--- START ---

(** X12: after a successful scoring the Security metric shown for the
    selected name is the score computed in this very activation for the
    first row of that name: the rounded second probability of that row,
    formatted, beside the row's capacity and seal thickness. *)
Theorem tab6_shows_fresh_score (st : Session) (selected_name : value)
    (proba : list (list spec_float)) (p1 : list spec_float)
    (pre : list (gmap string value)) (r : gmap string value)
    (post : list (gmap string value)) (p : spec_float) :
  df_empty (formations st) = false →
  feature_cols ⊆ columns (formations st) →
  "Name" ∈ columns (formations st) →
  "Storage Capacity (Mt)" ∈ columns (formations st) →
  "Seal Thickness (m)" ∈ columns (formations st) →
  predict_proba
    (mkFrame feature_cols (reindex feature_cols <$> rows (formations st)))
    = ok proba →
  column1 proba = ok p1 →
  length proba = length (rows (formations st)) →
  rows (formations st) = pre ++ r :: post →
  Forall (λ r', py_eq (cell r' "Name") selected_name ≠ true) pre →
  py_eq (cell r "Name") selected_name = true →
  py_truthy selected_name = true →
  p1 !! length pre = Some p →
  tab6 predict_proba round2 format_2f selected_name st
  = ((score_formations predict_proba round2 st).1,
     security ← format_2f (VFloat (round2 p));
     capacity ← format_2f (cell r "Storage Capacity (Mt)");
     seal ← format_2f (cell r "Seal Thickness (m)");
     ok [ShownMetrics security capacity seal]).
Proof.
  intros Hne Hsub Hname Hcap Hseal Hp H1 Hlen Hrows Hpre Hr Ht Hp1.
  destruct (column1_inv _ _ H1) as [Hlen1 _].
  unfold tab6, score_formations. rewrite Hne.
  rewrite (predict_ok predict_proba round2 _ proba p1 Hsub Hp H1).
  destruct (set_column (formations st) "Security" _) as [e|df'] eqn:Hset.
  { unfold set_column in Hset. rewrite !length_fmap in Hset.
    rewrite decide_True in Hset by congruence. done. }
  pose proof (set_column_columns_elem _ _ _ _ Hset) as [Hsec Hincl].
  apply set_column_inv in Hset as (_ & _ & Hrows').
  cbn [fst formations]. f_equal.
  unfold column_tolist. rewrite decide_True by (by apply Hincl). cbn.
  rewrite bind_ok_nil_app.
  unfold show_metrics, select_rows_eq. rewrite Ht.
  rewrite decide_True by (by apply Hincl). cbn.
  destruct (first_match_scored selected_name r post pre
              (VFloat <$> (round2 <$> p1)) (VFloat (round2 p)))
    as [rest Hrest]; [| done | done |].
  { by rewrite !list_lookup_fmap, Hp1. }
  rewrite Hrows', Hrows, Hrest. cbn.
  unfold series_get. cbn.
  rewrite !decide_True by (by apply Hincl || done). cbn.
  destruct (decide ("Security" ∈ columns df')); [|done].
  rewrite !cell_insert_ne by done.
  replace (cell (<["Security" := VFloat (round2 p)]> r) "Security")
    with (VFloat (round2 p)); [done|].
  unfold cell. by rewrite lookup_insert_eq.
Qed.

--- END ---

Find the line containing "unfold column_tolist. rewrite", then output it and every line after it to the end of the data, exactly.

• **ANSWER**
  unfold column_tolist. rewrite decide_True by (by apply Hincl). cbn.
  rewrite bind_ok_nil_app.
  unfold show_metrics, select_rows_eq. rewrite Ht.
  rewrite decide_True by (by apply Hincl). cbn.
  destruct (first_match_scored selected_name r post pre
              (VFloat <$> (round2 <$> p1)) (VFloat (round2 p)))
    as [rest Hrest]; [| done | done |].
  { by rewrite !list_lookup_fmap, Hp1. }
  rewrite Hrows', Hrows, Hrest. cbn.
  unfold series_get. cbn.
  rewrite !decide_True by (by apply Hincl || done). cbn.
  destruct (decide ("Security" ∈ columns df')); [|done].
  rewrite !cell_insert_ne by done.
  replace (cell (<["Security" := VFloat (round2 p)]> r) "Security")
    with (VFloat (round2 p)); [done|].
  unfold cell. by rewrite lookup_insert_eq.
Qed.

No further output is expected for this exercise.